Evaluating and Analyzing QOL Data
The data capture process has been implemented in the spine clinic and will soon be rolled out to include the patient population of four additional surgeons in a second clinic. The spine team will need to capture a full year’s worth of QOL assessments before it has a full spectrum of data.
To analyze this data, the team has worked with Health Catalyst to implement their spine population module that enables them to visualize the outcomes data, evaluate trends and analyze outcomes.

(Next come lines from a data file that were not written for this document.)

(* ===== verification/MemHeap.v ===== *)
(** * Memory blocks of the server (include/mem0mem.ic, ut/ut0mem.cc)

    The addresses of the blocks that [mem_alloc], [ut_malloc] and
    [mem_heap_create] have given and [mem_free], [ut_free] and [mem_heap_free]
    have not taken back.  Where a block is put is an argument of the functions
    that allocate; an allocation that fails stops the server ([ut_malloc] asserts
    it, [mem_alloc] writes through the null pointer), so that it is not a case of
    its own.  A block that is not in use cannot be freed. *)
From S2P Require Import Prelude Results Registries.

Module MemHeap.
Local Open Scope mc_scope.

Definition mem_get (p : nat) (H : gset nat) : gset nat := {[p]} ∪ H.
Definition mem_put (p : nat) (H : gset nat) : res (gset nat) := if decide (p ∈ H) then Ok (H ∖ {[p]}) else Fault.

(** A pointer that is freed only if it is not null. *)
Definition put_if (p : option nat) (H : gset nat) : res (gset nat) :=
  match p with Some p => mem_put p H | None => Ok H end.

Definition put_all (xs : list nat) (H : gset nat) : res (gset nat) := Registries.for_each mem_put xs H.

(** The blocks [xs], all different, are in use besides those of [H0]. *)
Record own (H0 : gset nat) (xs : list nat) (H : gset nat) : Prop := Own {
  own_nodup : NoDup xs;
  own_new x : x ∈ xs -> x ∉ H0;
  own_eq : H = list_to_set xs ∪ H0 }.

Lemma own_nil H : own H [] H.
Proof. split; [constructor|set_solver|set_solver]. Qed.

Lemma own_done H0 H : own H0 [] H -> H = H0.
Proof. intros [_ _ ->]. set_solver. Qed.

Lemma own_perm H0 xs ys H : xs ≡ₚ ys -> own H0 xs H -> own H0 ys H.
Proof.
  intros Hp [H1 H2 ->]. split; [by rewrite <- Hp|intros x Hx; apply H2; by rewrite Hp|].
  apply leibniz_equiv. by rewrite (list_to_set_perm _ _ Hp).
Qed.

Lemma own_add H0 xs ys H : own H0 xs H -> NoDup (ys ++ xs) -> (forall y, y ∈ ys -> y ∉ H0) -> own H0 (ys ++ xs) (list_to_set ys ∪ H).
Proof.
  intros [H1 H2 ->] Hnd Hy. split; [done|set_solver|]. rewrite list_to_set_app_L. set_solver.
Qed.

Lemma own_own H0 xs H1 ys H2 : own H0 xs H1 -> own H1 ys H2 -> own H0 (ys ++ xs) H2.
Proof.
  intros [A1 A2 ->] [B1 B2 ->]. split; [|set_solver|rewrite list_to_set_app_L; set_solver].
  apply NoDup_app. split; [done|]. split; [|done]. intros x Hx Hxs. apply (B2 x Hx). set_solver.
Qed.

Lemma mem_put_ok H0 x xs H : own H0 (x :: xs) H -> exists H', mem_put x H = Ok H' /\ own H0 xs H'.
Proof.
  intros [H1 H2 ->]. apply NoDup_cons in H1 as [Hx Hnd]. unfold mem_put. rewrite decide_True by set_solver.
  eexists. split; [reflexivity|]. split; [done|set_solver|]. assert (x ∉ H0) by (apply H2; by left).
  assert (x ∉ (list_to_set xs : gset nat)) by by rewrite elem_of_list_to_set. cbn [list_to_set list_to_set]. set_solver.
Qed.

Lemma put_if_ok H0 p xs H : own H0 (option_list p ++ xs) H -> exists H', put_if p H = Ok H' /\ own H0 xs H'.
Proof. destruct p as [p|]; cbn; [apply mem_put_ok|by exists H]. Qed.

Lemma put_all_ok H0 xs ys : forall H, own H0 (xs ++ ys) H -> exists H', put_all xs H = Ok H' /\ own H0 ys H'.
Proof.
  unfold put_all. induction xs as [|x xs IH]; intros H HO; [by exists H|]. cbn [Registries.for_each].
  destruct (mem_put_ok _ _ _ _ HO) as (H1 & -> & HO1). cbn [rbind]. by apply IH.
Qed.
End MemHeap.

Coupled with the EDW, this healthcare analytics application pulls in data from the QOL surveys and other sources to enable the spine care team to better quantify symptoms, functional status and patient satisfaction associated with their surgical interventions. Not only does it enable the clinical team to see clinical outcomes and trends, but it also integrates this clinical data with financial and patient satisfaction measures such as:
- Length of stay
- Likelihood of recommending the practice, provider and hospital
- Provider explanation of problem/condition and pain control
- Overall rating of care
The health system’s long-term goal for this healthcare analytics platform is to use the physiological, patient and QOL scores to ascertain evidence-based practices that drive improved patient outcomes. This will empower clinicians to reduce variation in care — and improve both quality and cost.